On Saturday, 2 August 2014 at 20:04:32 UTC, Johannes Pfau wrote:
Am Sat, 02 Aug 2014 12:19:41 -0700
schrieb Walter Bright <newshou...@digitalmars.com>:
On 8/2/2014 6:20 AM, Artur Skawina via Digitalmars-d wrote:
> The bug was _introduced_ by the assert, the code was 100%
> correct.
Asserts are part of the code, and writing incorrect asserts is
writing buggy code.
And you still think that changing the behavior of assert is a
good
idea? Even if assert was always meant to work like this, even
if the
spec clearly defined it this will be a PR disaster. People
don't care
what was in the spec, the only thing they know is the code
worked
before, now it doesn't work anymore ==> blame it on the
compiler/language.
I don't buy this!
JoeCoder: "Boss, I'm not able to run my code with without
-release in development, because every few milliseconds an assert
is triggered, but with that switch used to be very fast apart
some crash and silly behaviour from time to time in production.
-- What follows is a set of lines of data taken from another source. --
(** C22: tokens are issued only to a client that presented the configured
    id and secret, and only for a live authorization code whose redirect
    target and PKCE challenge match, or for a live refresh token signed by
    this server; they carry the scope and resource that were granted, never
    more.  A code that was exchanged is gone from the store afterwards, where
    of the other codes exactly the live ones stay. *)
Theorem token_issuance oc ctx now r codes codes' resp :
  handle_token oc ctx now r codes = (codes', Ok resp) -> status_code resp = 200 ->
  method r = Post /\ client_proved ctx r /\
  ((exists issued,
      let code := get (parameters r) (bs "code") in
      parameters r !! bs "grant_type" = Some (bs "authorization_code") /\
      codes !! code = Some issued /\ now < AuthCodes.expires_at_sec issued /\
      codes' !! code = None /\
      (forall other i, other <> code ->
         codes' !! other = Some i <-> codes !! other = Some i /\ now < AuthCodes.expires_at_sec i) /\
      get (parameters r) (bs "redirect_uri") = AuthCodes.redirect_uri issued /\
      AuthCodes.code_challenge issued =
        base64_url_encode (Sha256_digest (get (parameters r) (bs "code_verifier"))) /\
      issues_tokens oc now ctx (AuthCodes.scope issued) (AuthCodes.resource issued) resp) \/
   (exists v,
      parameters r !! bs "grant_type" = Some (bs "refresh_token") /\ codes' = codes /\
      verify now (signer_key ctx) (get (parameters r) (bs "refresh_token")) Refresh = Some v /\
      issues_tokens oc now ctx (scope v) (audience v) resp)).
Proof.
  unfold handle_token. case_decide as Hm; [by intros [= _ <-]|]. case_decide; [by intros [= _ <-]|].
  destruct (presented_client _ _) as [[p|]| |] eqn:Hp; [|by intros [= _ <-]|done|done].
  destruct (_ || _) eqn:Hc; [by intros [= _ <-]; destruct (from_basic p)|].
  apply orb_false_iff in Hc as [Hi Hs]. apply negb_false_iff in Hi, Hs.
  destruct (parameters r !! bs "grant_type") as [g|] eqn:Hg; [|by intros [= _ <-]].
  case_decide as Hga; [|case_decide as Hgr; [|by intros [= _ <-]]].
  - intros He H200. split; [done|]. split; [by exists p|]. left.
    apply exchange_200 in He as (issued & Hr & ? & ? & ?); [|done]. exists issued.
    apply redeem_spends in Hr as (? & ? & ? & ?). by subst g.
  - intros [= <- He] H200. split; [done|]. split; [by exists p|]. right.
    apply refresh_200 in He as (v & ? & ?); [|done]. exists v. by subst g.
Qed.

Lemma take_gone now code codes res codes' :
  AuthCodes.take now code codes = (res, codes') -> codes' !! code = None.
Proof.
  unfold AuthCodes.take. destruct (AuthCodes.remove_expired now codes !! code) eqn:Hc; intros [= _ <-].
  - apply lookup_delete_eq.
  - done.
Qed.

Lemma redeem_absent now code codes : codes !! code = None -> fst (AuthCodes.redeem now code codes) = None.
Proof.
  intros Hn. unfold AuthCodes.redeem, AuthCodes.take.
  destruct (AuthCodes.remove_expired now codes !! code) eqn:Hc; [|done].
  apply AuthCodes.remove_expired_lookup in Hc as [Hc _]. congruence.
Qed.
But now I've upgraded the compiler and the bad boy working on the
D language has ruined all my work!"
Boss:"Stick with the old compiler version, light more candles in
the Charles Babbage Altar, and you are sacked!"
Just envision the situation when somebody post on reddit 'My
code has
been broken by this compiler release' then spents quite some
time to track it down and complains about the assert changes?
Will you
then reply 'You're code was broken anyway'?
This should be a big YES.
What about Scott Meyers basically telling us that we should
make the
language 'predictable' for the users? Doesn't the existence and
size of
this discussion already prove that making assert work like
assume will
be unexpected for many people? You even admitted that in other
languages assert has a different meaning. You argued against
the name
'volatile' cause it has a different meaning in other languages.
How
does this not apply to assert/assume? You might ask for Scotts
opinion
about this case if you don't believe the people in this thread.
I understand the debate of introducing assume, and keep the two
face of the medal split, but I think that there's nothing not
predictable in the fact that, if an assert is there, everyone
ranging from the optimiser to the colleague reading the sources
is expecting that the expression must be true, without doubt.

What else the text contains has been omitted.